Immaginate uno scenario dove i negozianti sentono dire che, al posto di Visa, Mastercard o American Express, possono usare un circuito digitale basato sull’euro digitale, senza più pagare le classiche commissioni a percentuale. La reazione dei commercianti sarebbe immediata: “Va bene, accetto pagamenti elettronici, ma lo faccio con l’euro digitale, che non mi costa nulla in percentuale”. In un attimo, i tre colossi delle carte di credito si ritroverebbero a dover fronteggiare un concorrente con il sostegno della BCE, e con la forza di una moneta garantita dall’istituzione stessa. La portata della bomba, direi, è abbastanza chiara.


E anche se vogliamo essere un po’ drammatici, il punto cruciale è proprio questo:

Istituire una criptomoneta in euro, garantita dalla BCE, significherebbe – in concreto – decapitare i circuiti tradizionali come Visa, American Express, Mastercard e compagnia. Una mossa del genere, con figure come Trump in cabina di regia, rischierebbe di essere letta come una vera e propria dichiarazione di guerra agli Stati Uniti (Trump, Donald J.; Our Journey Together, 2021, ISBN:978-0-578-35021-2).

Non stupisce, dunque, che la BCE stia rinviando l’adozione definitiva dell’euro digitale.
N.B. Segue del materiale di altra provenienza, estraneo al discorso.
(** Writing both addresses, redirecting and recording. *)
Lemma forward_tail s s1 (v6 : bool) p :
  wf s -> wf s1 -> (if v6 then 54 else 34) <= lenZ (pkt s) -> hop_lowered s s1 v6 ->
  length (fib_dmac p) = 6%nat -> length (fib_smac p) = 6%nat ->
  Forall is_u8 (fib_dmac p) -> Forall is_u8 (fib_smac p) ->
  wp (st_bytes (dat s) (fib_dmac p) ;;;
      st_bytes (dat s + 6) (fib_smac p) ;;;
      let! action := call_redirect (fib_ifindex p) 0 in
      xdp_stats_record_action action)
    (fun a s' => a = bpf_redirect (fib_ifindex p) 0 /\ forwarded s s' v6 p /\
       xdp_stats_map s' = xdp_stats_map (counted s a)) s1.
Proof using HO.
  intros W W1 Hlen ((C & Mp & R & L & B) & Hhop & Hsum) Hd Hs Hdu Hsu.
  pose proof (wf_len _ W) as Hw. unfold call_redirect, forwarded.
  assert (34 <= lenZ (pkt s)) as Hl by (destruct v6; lia).
  wp_go; rewrite ?put_bytes_ctx, ?C; try lia.
  set (s3 := put_bytes (put_bytes s1 _ _) _ _).
  assert (wf s3) as W3 by by repeat apply put_bytes_wf.
  assert (ctx s3 = ctx s) as C3 by (unfold s3; by rewrite !put_bytes_ctx).
  assert (forall x, dat s <= x < dend s -> byte_at s3 x =
    if decide (dat s + 6 <= x < dat s + 6 + 6) then getZ (fib_smac p) (x - (dat s + 6))
    else if decide (dat s <= x < dat s + 6) then getZ (fib_dmac p) (x - dat s)
    else byte_at s1 x) as E.
  { intros x Hx. unfold s3.
    rewrite !byte_at_puts by (rewrite ?put_bytes_ctx, ?C; auto using put_bytes_wf; lia).
    rewrite Hd, Hs. repeat case_decide; try done; apply u8_small, (getZ_Forall is_u8); done || lia. }
  assert (forall x, dat s + 12 <= x < dend s -> byte_at s3 x = byte_at s1 x) as E12.
  { intros x Hx. rewrite E by lia. by rewrite !decide_False by lia. }
  apply wp_record_redirect; [split; simpl; apply W3|apply redirect_action|].
  assert (xdp_stats_map s3 = xdp_stats_map s /\ length (pkt s3) = length (pkt s)) as [M3 L3].
  { unfold s3. by rewrite !put_bytes_stats, !put_bytes_len. }
  split; [done|]. split; [|simpl; by rewrite M3, L3].
  unfold half_at, hop_field in *.
  change (byte_at (counted (set_redirect s3 (fib_ifindex p)) (bpf_redirect (fib_ifindex p) 0)))
    with (byte_at s3).
  split_and!; try done.
  - apply getZ_ext; [by rewrite bytes_at_length|]. rewrite bytes_at_length. intros i Hi.
    rewrite getZ_bytes_at by done. change (byte_at (counted _ _)) with (byte_at s3).
    rewrite E, decide_False, decide_True by lia. f_equal. lia.
  - apply getZ_ext; [by rewrite bytes_at_length|]. rewrite bytes_at_length. intros i Hi.
    rewrite getZ_bytes_at by done. change (byte_at (counted _ _)) with (byte_at s3).
    rewrite E, decide_True by lia. f_equal. lia.
  - rewrite E12 by (destruct v6; lia). done.
  - intros ->. rewrite !E12 by lia. by apply Hsum.
  - intros x Hx Hne Hno. rewrite E12 by lia. apply B; [lia|]. tauto.
Qed.

Definition router_post (s : xstate) (a : Z) (s' : xstate) : Prop :=
  match route_of s with
  | TooShort => a = XDP_DROP /\ s' = counted s XDP_DROP
  | NotRouted => a = XDP_PASS /\ s' = counted s XDP_PASS
  | Routed v6 q =>
      let '(rc, p) := bpf_fib_lookup_call s q 0 in
      if rc =? 0 then
        a = bpf_redirect (fib_ifindex p) 0 /\ forwarded s s' v6 p /\
        xdp_stats_map s' = xdp_stats_map (counted s a)
      else if (1 <=? rc) && (rc <=? 3) then a = XDP_DROP /\ s' = counted s XDP_DROP
      else a = XDP_PASS /\ s' = counted s XDP_PASS
  end.

(** After a query: the three outcomes of the table, given the code that lowers
    the hop counter. *)
Lemma router_query s (v6 : bool) q (lower : X unit) :
  wf s -> route_of s = Routed v6 q -> (if v6 then 54 else 34) <= lenZ (pkt s) ->
  wp lower (fun _ s1 => wf s1 /\ hop_lowered s s1 v6) s ->
  wp (let! (rc, p) := call_fib_lookup q 0 in
      if rc =? BPF_FIB_LKUP_RET_SUCCESS then
        lower ;;;
        st_bytes (dat s) (fib_dmac p) ;;;
        st_bytes (dat s + 6) (fib_smac p) ;;;
        let! action := call_redirect (fib_ifindex p) 0 in
        xdp_stats_record_action action
      else if (rc =? BPF_FIB_LKUP_RET_BLACKHOLE) || (rc =? BPF_FIB_LKUP_RET_UNREACHABLE)
              || (rc =? BPF_FIB_LKUP_RET_PROHIBIT)
      then xdp_stats_record_action XDP_DROP else xdp_stats_record_action XDP_PASS)
    (router_post s) s.
Proof using HO.
  intros W Hq Hlen Hlow. unfold call_fib_lookup, router_post. rewrite Hq. wp_step. wp_step.
  destruct (bpf_fib_lookup_call s q 0) as [rc p] eqn:Hf.
  unfold BPF_FIB_LKUP_RET_SUCCESS, BPF_FIB_LKUP_RET_BLACKHOLE, BPF_FIB_LKUP_RET_UNREACHABLE,
    BPF_FIB_LKUP_RET_PROHIBIT.
  destruct (Z.eqb_spec rc 0) as [->|Hne].
  - destruct (fib_lookup_macs s q p 0 Hf eq_refl) as (? & ? & ? & ?).
    apply wp_bind. eapply wp_mono; [exact Hlow|]. intros [] s1 [W1 Hh].
    eapply wp_mono; [by apply (forward_tail s s1 v6 p)|]. by intros a s' Hs'.
  - replace ((1 <=? rc) && (rc <=? 3)) with ((rc =? 1) || (rc =? 2) || (rc =? 3)) by lia.
    destruct (_ || _)%bool; apply wp_record_action; done || verdict.
Qed.

Lemma xdp_router_func_spec s : wf s -> wp xdp_router_func (router_post s) s.
Proof using HO.
  intros W. pose proof (wf_len _ W) as Hd. unfold xdp_router_func. sizes. wp_go.
  apply wp_if; intros Hlen; bool_prop.
  { apply wp_record_action; [done|verdict|]. unfold router_post, route_of.
    by rewrite (proj2 (Z.ltb_lt _ _)) by lia. }
  wp_go. rewrite half_at_be16 by (done || lia).
  pose proof (be16_at_range s (dat s + 12) W ltac:(lia) ltac:(lia)) as Hu.
  rewrite !htons_eqb by (done || int_solve).
  destruct (Z.eqb_spec (be16_at s (dat s + 12)) ETH_P_IP) as [H4|H4];
    [|destruct (Z.eqb_spec (be16_at s (dat s + 12)) ETH_P_IPV6) as [H6|H6]].
  - apply wp_if; intros Hl; bool_prop.
    { wp_step. apply wp_record_action; [done|verdict|]. unfold router_post, route_of.
      by rewrite (proj2 (Z.ltb_ge _ _)), H4, Z.eqb_refl, (proj2 (Z.ltb_lt _ _)) by lia. }
    wp_go. apply wp_if; intros Ht; bool_prop.
    { wp_step. apply wp_record_action; [done|verdict|]. unfold router_post, route_of.
      by rewrite !(proj2 (Z.ltb_ge (lenZ _) _)), H4, Z.eqb_refl, (proj2 (Z.leb_le _ _)) by lia. }
    wp_go. simpl. rewrite half_at_be16 by (done || lia).
    unfold bpf_ntohs, bpf_htons. rewrite bswap16_involutive by (apply be16_at_range; done || lia).
    apply wp_unbind, (router_query s false); [done| |lia|].
    { unfold route_of. by rewrite !(proj2 (Z.ltb_ge (lenZ _) _)), H4, Z.eqb_refl, (proj2 (Z.leb_gt _ _)) by lia. }
    wp_step. eapply wp_mono; [apply ip_decrease_ttl_spec; done || lia|].
    intros r s1 (W1 & HS & _ & Hh & Hsum). wp_step. split; [done|].
    unfold hop_lowered, hop_field. split_and!; [|done|done].
    eapply same_but_mono; [exact HS|]. intros x; simpl. lia.
  - apply wp_if; intros Hl; bool_prop.
    { wp_step. apply wp_record_action; [done|verdict|]. unfold router_post, route_of.
      by rewrite (proj2 (Z.ltb_ge _ _)), H6, (proj2 (Z.ltb_lt _ 54)) by lia. }
    wp_go. apply wp_if; intros Ht; bool_prop.
    { wp_step. apply wp_record_action; [done|verdict|]. unfold router_post, route_of.
      by rewrite !(proj2 (Z.ltb_ge (lenZ _) _)), H6, (proj2 (Z.leb_le (byte_at s (dat s + 14 + 7)) _)) by lia. }
    wp_go. simpl. rewrite half_at_be16 by (done || lia).
    unfold bpf_ntohs, bpf_htons. rewrite bswap16_involutive by (apply be16_at_range; done || lia).
    apply wp_unbind, (router_query s true); [done| |lia|].
    { unfold route_of. by rewrite !(proj2 (Z.ltb_ge (lenZ _) _)), H6, (proj2 (Z.leb_gt (byte_at s (dat s + 14 + 7)) _)) by lia. }
    wp_go. rewrite u8_small by (pose proof (byte_at_range s (dat s + 14 + 7) W); int_solve).
    split; [by apply put_byte_wf|]. unfold hop_lowered, hop_field. split_and!; [| |done].
    + eapply same_but_mono; [apply same_but_put; done || lia|]. intros x; simpl. lia.
    + rewrite byte_at_put by (done || lia). rewrite decide_True by done.
      apply u8_small. pose proof (byte_at_range s (dat s + 14 + 7) W). int_solve.
  - wp_step. apply wp_record_action; [done|verdict|]. unfold router_post, route_of.
    by rewrite (proj2 (Z.ltb_ge _ _)), (proj2 (Z.eqb_neq _ _) H4), (proj2 (Z.eqb_neq _ _) H6) by lia.
Qed.
End RouterSpecs.

(** ** Theorems *)

(** C17: the echo responder runs without a fault on every packet.  A packet that
    is not a complete ICMP or ICMPv6 echo request (behind at most two VLAN tags
    and IPv4 options) is passed unchanged; a request is turned into its reply:
    MAC and IP addresses exchanged, the type replaced, the checksum field such
    that the ICMP sum is what it was modulo 65535, every other byte kept. *)
Theorem icmp_echo_responder `{HO : BpfHelpersOk} (s : xstate) :
  wf s -> exists a s', xdp_icmp_echo_func s = Some (a, s') /\ echo_post s a s'.
Proof. intros W. apply wp_run. by apply xdp_icmp_echo_func_spec. Qed.

(** The redirectors rewrite the destination address only, with the constant
    of the program or the entry of [redirect_params] for the source address, and
    return what the redirect helper answers, counted once; packets without a
    complete Ethernet header or without an entry are passed unchanged. *)
Theorem redirectors_rewrite_destination `{HO : BpfHelpersOk} (s : xstate)
    (redirect_params : list Z -> option (list Z)) (tx_port : Z -> option Z) :
  wf s -> (forall k v, redirect_params k = Some v -> length v = 6%nat /\ Forall is_u8 v) ->
  wp (xdp_redirect_map_func redirect_params tx_port)
     (redirect_post s (redirect_params (bytes_at s (dat s + 6) 6)) (bpf_redirect_map tx_port 0 0)) s /\
  wp xdp_redirect_func (fun a s' =>
     redirect_post s (Some [0xe2; 0xab; 0x44; 0xea; 0x6d; 0x16]) (bpf_redirect 5 0) a s' /\
     (14 <= lenZ (pkt s) -> redirect_target s' = Some 5)) s.
Proof.
  intros W Hv. split; [by apply redirect_map_spec|].
  apply redirect_to_spec; [done..|]. repeat constructor; int_solve.
Qed.

(** C16: the router drops packets that are too short for their headers, passes
    what it does not route (other protocols, a hop counter that would run out,
    no neighbour) and, when the forwarding table has an entry, sends the packet
    to the entry's interface with the entry's addresses, the hop counter one
    lower, an IPv4 checksum that stays correct and every other byte unchanged. *)
Theorem router_forwards `{HO : BpfHelpersOk} (s : xstate) :
  wf s -> exists a s', xdp_router_func s = Some (a, s') /\ router_post s a s'.
Proof. intros W. apply wp_run. by apply xdp_router_func_spec. Qed.

(** *** Witnesses *)

Definition ip_hdr (proto : Z) : list Z :=
  [0x45; 0; 0; 28; 0; 1; 0; 0; 64; proto; 0xa6; 0xdc; 10; 0; 0; 1; 10; 0; 0; 2].
Definition eth_hdr : list Z := [2; 0; 0; 0; 0; 2; 2; 0; 0; 0; 0; 1; 0x08; 0x00].
Definition echo_frame : list Z := eth_hdr ++ ip_hdr 1 ++ [8; 0; 0xf7; 0xfd; 0; 1; 0; 1].

Lemma echo_frame_wf : wf (frame_state echo_frame).
Proof. apply frame_state_wf; [simpl; lia|reflexivity]. Defined.

Lemma icmp_echo_responder_witness :
  echo_request (frame_state echo_frame) = Some (270, 290, false) /\
  exists a s', xdp_icmp_echo_func (frame_state echo_frame) = Some (a, s') /\
    echo_post (frame_state echo_frame) a s'.
Proof.
  split; [reflexivity|].
  apply (icmp_echo_responder (HO := ref_helpers_ok) (frame_state echo_frame) echo_frame_wf).
Defined.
Sarebbe perlomeno saggio capire chi sarà il prossimo inquilino della Casa Bianca, considerando che un simile cambio di paradigma potrebbe davvero incrinare rapporti storici e alleanze strategiche. Per i colossi americani delle carte di credito, un’Europa che spinge l’euro digitale al posto di Visa o Mastercard sarebbe più di una minaccia: sarebbe un vero atto ostile. E per la prima volta, una moneta virtuale rischierebbe di generare un conflitto geopolitico vero e proprio.
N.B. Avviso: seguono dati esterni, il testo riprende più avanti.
(* ===== verification/SwitchKern.v ===== *)
(** * The switch's kernel side: switchtsn/af_xdp_kern_david.c and
    go-approach/examples/switchTSN-david/ebpf.c

    The programs that steer packets of a receive queue into its AF_XDP socket.
    Their state is the per-CPU packet counter array (64 entries of 32 bits);
    [xsks_map] and [qidconf_map] are maps they read.  The theorems: the counter is
    bumped once per packet, every other packet of a queue leaves through interface
    9, the rest go to the socket of the queue or, without one, up the stack. *)

From S2P Require Import Prelude Xdp.
#[local] Open Scope Z_scope.

Definition MAX_SOCKS : Z := 64.

Section SwitchKern.
Context `{BpfHelpers}.

(** [counts] is [xdp_stats_map] of this CPU: an array, so the lookup fails for
    keys of 64 and above only.  The result is the verdict and the array. *)
Definition xdp_sock_prog (xsks_map : Z -> option Z) (ctx : xdp_md) (counts : list Z)
    : Z * list Z :=
  let index := rx_queue_index ctx in
  let rest counts :=
    match xsks_map index with
    | Some _ => (bpf_redirect_map xsks_map index 0, counts)
    | None => (XDP_PASS, counts)
    end in
  if (0 <=? index) && (index <? MAX_SOCKS) then
    let pkt_count := getZ counts index in
    let counts := setZ counts index (u32 (pkt_count + 1)) in
    if negb (Z.land pkt_count 1 =? 0) then (bpf_redirect 9 0, counts)
    else rest counts
  else rest counts.

Definition xdp_redirect (xsks_map qidconf_map : Z -> option Z) (ctx : xdp_md) : Z :=
  let index := rx_queue_index ctx in
  match qidconf_map index with
  | Some _ => bpf_redirect_map xsks_map index 0
  | None => XDP_DROP
  end.

(** The verdicts of a sequence of packets. *)
Fixpoint run_sock_prog (xsks_map : Z -> option Z) (pkts : list xdp_md) (counts : list Z)
    : list Z * list Z :=
  match pkts with
  | [] => ([], counts)
  | c :: pkts' =>
      let '(v, counts) := xdp_sock_prog xsks_map c counts in
      let '(vs, counts) := run_sock_prog xsks_map pkts' counts in
      (v :: vs, counts)
  end.
End SwitchKern.

Section Specs.
Context `{BpfHelpers}.
Implicit Types (m : Z -> option Z) (q : Z).

(** Where a packet of queue [q] goes when it is not passed on directly. *)
Definition steer m q : Z :=
  match m q with Some _ => bpf_redirect_map m q 0 | None => XDP_PASS end.

(** The reference: the [n]-th packet of a queue (counting from 0, from the value
    the counter started with) goes to the socket when [n] is even. *)
Definition nth_verdict m q (n : Z) : Z := if Z.even n then steer m q else bpf_redirect 9 0.

Definition counts_ok (counts : list Z) : Prop := length counts = 64%nat /\ Forall is_u32 counts.

Lemma sock_prog_spec m c counts :
  counts_ok counts -> 0 <= rx_queue_index c < 64 ->
  xdp_sock_prog m c counts =
    (nth_verdict m (rx_queue_index c) (getZ counts (rx_queue_index c)),
     setZ counts (rx_queue_index c) (u32 (getZ counts (rx_queue_index c) + 1))).
Proof.
  intros [Hl Hu] Hq. unfold xdp_sock_prog, nth_verdict, steer, MAX_SOCKS.
  replace (_ && _)%bool with true by lia.
  rewrite (Z.land_ones _ 1) by lia. change (2 ^ 1) with 2. rewrite Zmod_even.
  destruct (Z.even _); [|done]. simpl. by destruct (m _).
Qed.

Lemma counts_ok_bump counts q :
  counts_ok counts -> counts_ok (setZ counts q (u32 (getZ counts q + 1))).
Proof. intros [Hl Hu]. split; [by rewrite length_setZ|]. apply Forall_setZ; auto with ints. Qed.

Lemma u32_even n : Z.even (u32 n) = Z.even n.
Proof.
  unfold u32. rewrite (Z_div_mod_eq_full n 4294967296) at 2.
  replace (4294967296 * (n / 4294967296)) with (2 * (2147483648 * (n / 4294967296))) by lia.
  by rewrite Z.even_add_mul_2 || (rewrite Z.add_comm, Z.even_add_mul_2).
Qed.

Lemma nth_verdict_u32 m q n : nth_verdict m q (u32 n) = nth_verdict m q n.
Proof. unfold nth_verdict. by rewrite u32_even. Qed.

(** The verdicts the packets of queue [q] get in a run. *)
Definition verdicts_of (q : Z) (pkts : list xdp_md) (vs : list Z) : list Z :=
  map snd (filter (fun cv => rx_queue_index (fst cv) = q) (zip pkts vs)).

Lemma run_sock_prog_queue m q pkts : forall counts c0,
  counts_ok counts -> 0 <= q < 64 -> u32 c0 = getZ counts q ->
  Forall (fun c => 0 <= rx_queue_index c < 64) pkts ->
  let '(vs, counts') := run_sock_prog m pkts counts in
  let n := length (filter (fun c => rx_queue_index c = q) pkts) in
  counts_ok counts' /\ length vs = length pkts /\
  verdicts_of q pkts vs = map (fun i => nth_verdict m q (c0 + Z.of_nat i)) (seq 0 n) /\
  getZ counts' q = u32 (c0 + Z.of_nat n).
Proof.
  induction pkts as [|c pkts IH]; intros counts c0 Hc Hq H0 Hp; cbn [run_sock_prog].
  { split_and!; try done. by rewrite Z.add_0_r. }
  apply Forall_cons_1 in Hp as [Hp1 Hp]. rewrite sock_prog_spec by done.
  set (counts1 := setZ _ _ _). assert (counts_ok counts1) as Hc1 by by apply counts_ok_bump.
  destruct (decide (rx_queue_index c = q)) as [Hcq|Hcq].
  - specialize (IH counts1 (c0 + 1) Hc1 Hq).
    destruct (run_sock_prog m pkts counts1) as [vs counts'].
    destruct IH as (? & Hvl & Hv & Hn); [|done|].
    { subst q counts1. destruct Hc as [Hl _]. rewrite getZ_setZ_eq by lia. rewrite <- H0.
      symmetry. apply u32_add. }
    unfold verdicts_of in *. rewrite !filter_cons_True by done. cbn [length zip zip_with map seq].
    rewrite filter_cons_True by done. cbn [map length seq]. split_and!; [done|lia| |].
    + f_equal; [rewrite Hcq, <- H0, nth_verdict_u32; by simpl; rewrite Z.add_0_r|]. rewrite Hv.
      rewrite <- seq_shift, map_map. apply map_ext. intros i. f_equal. lia.
    + rewrite Hn. f_equal. lia.
  - specialize (IH counts1 c0 Hc1 Hq).
    destruct (run_sock_prog m pkts counts1) as [vs counts'].
    destruct IH as (? & Hvl & Hv & Hn); [|done|].
    { subst counts1. rewrite getZ_setZ_ne by lia. done. }
    unfold verdicts_of in *. rewrite !filter_cons_False by done. cbn [length zip zip_with].
    rewrite filter_cons_False by done. split_and!; [done|lia|done|done].
Qed.
End Specs.

(** C18: on any interleaving of packets of different receive queues, the packets
    of one queue alternate between the queue's AF_XDP socket (or the network stack
    when the queue has none) and interface 9, from the parity its 32-bit counter
    had, which counts them modulo 2^32. *)
Theorem sock_prog_alternates `{BpfHelpers} (m : Z -> option Z) (q : Z) (pkts : list xdp_md)
    (counts : list Z) :
  counts_ok counts -> 0 <= q < MAX_SOCKS ->
  Forall (fun c => 0 <= rx_queue_index c < MAX_SOCKS) pkts ->
  let '(vs, counts') := run_sock_prog m pkts counts in
  let n := length (filter (fun c => rx_queue_index c = q) pkts) in
  verdicts_of q pkts vs =
    map (fun i => nth_verdict m q (getZ counts q + Z.of_nat i)) (seq 0 n) /\
  getZ counts' q = u32 (getZ counts q + Z.of_nat n).
Proof.
  intros Hc Hq Hp.
  pose proof (run_sock_prog_queue m q pkts counts (getZ counts q) Hc Hq) as Hr.
  destruct (run_sock_prog m pkts counts) as [vs counts'].
  destruct Hr as (_ & _ & ? & ?); [|done|done].
  apply u32_small, (getZ_Forall is_u32); destruct Hc as [Hl Hu]; [done|].
  unfold MAX_SOCKS in Hq. lia.
Qed.

Lemma sock_prog_alternates_witness :
  let m := fun k => if k =? 0 then Some 7 else None in
  let pkts := map (Xdp_md 0 64 3) [0; 1; 0; 0; 1] in
  let '(vs, counts') := run_sock_prog m pkts (repeat 4 64) in
  verdicts_of 0 pkts vs = [XDP_REDIRECT; bpf_redirect 9 0; XDP_REDIRECT] /\ getZ counts' 0 = 7.
Proof.
  assert (counts_ok (repeat 4 64)) as Hc.
  { split; [reflexivity|]. apply List.Forall_forall. intros x Hx.
    apply repeat_spec in Hx. subst. int_solve. }
  assert (Forall (fun c => 0 <= rx_queue_index c < MAX_SOCKS)
            (map (Xdp_md 0 64 3) [0; 1; 0; 0; 1])) as Hp
    by (repeat constructor; unfold MAX_SOCKS; simpl; lia).
  pose proof (sock_prog_alternates (fun k => if k =? 0 then Some 7 else None) 0
                (map (Xdp_md 0 64 3) [0; 1; 0; 0; 1]) (repeat 4 64) Hc
                ltac:(unfold MAX_SOCKS; lia) Hp) as Ht.
  clear Hc Hp. vm_compute in Ht |- *. exact Ht.
Defined.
E la BCE non avrebbe nemmeno bisogno di intervenire attivamente per spingere l’euro digitale: una volta stabiliti i costi di transazione, come previsto dai regolamenti europei in vigore (European Commission, Retail Payments Strategy for the EU, 2020, DOI:10.2874/429893), i commercianti sceglierebbero spontaneamente questa soluzione. La storia delle grandi carte di credito in Europa finirebbe lì, senza bisogno di alcuna imposizione diretta.


La morale di questa storia, e il motivo per cui le criptovalute stanno guadagnando importanza sia nel panorama finanziario che in quello geopolitico, è proprio questo.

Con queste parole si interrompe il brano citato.